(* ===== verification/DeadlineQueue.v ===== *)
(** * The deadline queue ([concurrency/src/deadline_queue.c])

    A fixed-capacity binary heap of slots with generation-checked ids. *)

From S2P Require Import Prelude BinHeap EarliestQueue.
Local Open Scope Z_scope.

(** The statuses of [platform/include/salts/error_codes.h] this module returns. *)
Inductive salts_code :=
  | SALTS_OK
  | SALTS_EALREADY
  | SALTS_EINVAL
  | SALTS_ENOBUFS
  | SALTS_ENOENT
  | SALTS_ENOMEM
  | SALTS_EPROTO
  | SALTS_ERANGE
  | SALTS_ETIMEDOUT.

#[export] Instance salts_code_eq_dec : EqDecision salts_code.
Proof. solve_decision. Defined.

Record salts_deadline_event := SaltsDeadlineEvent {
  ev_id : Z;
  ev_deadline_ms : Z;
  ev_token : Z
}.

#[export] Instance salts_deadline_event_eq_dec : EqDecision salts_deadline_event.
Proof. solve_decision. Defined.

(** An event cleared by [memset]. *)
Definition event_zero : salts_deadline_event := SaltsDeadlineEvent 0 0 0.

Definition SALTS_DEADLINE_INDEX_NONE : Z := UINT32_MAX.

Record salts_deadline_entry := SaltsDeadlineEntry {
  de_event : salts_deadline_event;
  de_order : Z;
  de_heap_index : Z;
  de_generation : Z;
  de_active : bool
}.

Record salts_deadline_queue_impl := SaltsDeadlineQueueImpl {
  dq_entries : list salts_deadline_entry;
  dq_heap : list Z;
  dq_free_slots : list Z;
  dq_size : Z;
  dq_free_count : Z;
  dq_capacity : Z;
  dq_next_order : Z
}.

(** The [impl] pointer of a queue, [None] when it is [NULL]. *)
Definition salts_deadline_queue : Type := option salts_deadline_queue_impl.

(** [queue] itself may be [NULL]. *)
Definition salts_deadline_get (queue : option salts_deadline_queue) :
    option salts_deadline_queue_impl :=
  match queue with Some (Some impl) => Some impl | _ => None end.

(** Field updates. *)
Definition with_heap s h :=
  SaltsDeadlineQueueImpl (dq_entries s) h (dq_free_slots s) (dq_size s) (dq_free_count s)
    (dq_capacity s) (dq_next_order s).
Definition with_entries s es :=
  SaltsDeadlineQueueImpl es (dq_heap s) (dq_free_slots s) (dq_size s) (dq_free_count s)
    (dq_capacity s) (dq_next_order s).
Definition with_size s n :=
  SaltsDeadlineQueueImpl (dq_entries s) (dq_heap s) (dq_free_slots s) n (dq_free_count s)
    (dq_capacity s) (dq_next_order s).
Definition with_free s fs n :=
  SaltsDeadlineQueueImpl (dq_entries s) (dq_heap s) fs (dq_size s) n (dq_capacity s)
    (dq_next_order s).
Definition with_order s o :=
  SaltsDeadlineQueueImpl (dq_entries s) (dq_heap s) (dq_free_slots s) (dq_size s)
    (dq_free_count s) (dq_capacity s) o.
──────
■ **What you have to do**
Where a line above contains the string "Definition", copy that line.

■ **Exercise solution**
Definition event_zero : salts_deadline_event := SaltsDeadlineEvent 0 0 0.
Definition SALTS_DEADLINE_INDEX_NONE : Z := UINT32_MAX.
Definition salts_deadline_queue : Type := option salts_deadline_queue_impl.
Definition salts_deadline_get (queue : option salts_deadline_queue) :
Definition with_heap s h :=
Definition with_entries s es :=
Definition with_size s n :=
Definition with_free s fs n :=
Definition with_order s o :=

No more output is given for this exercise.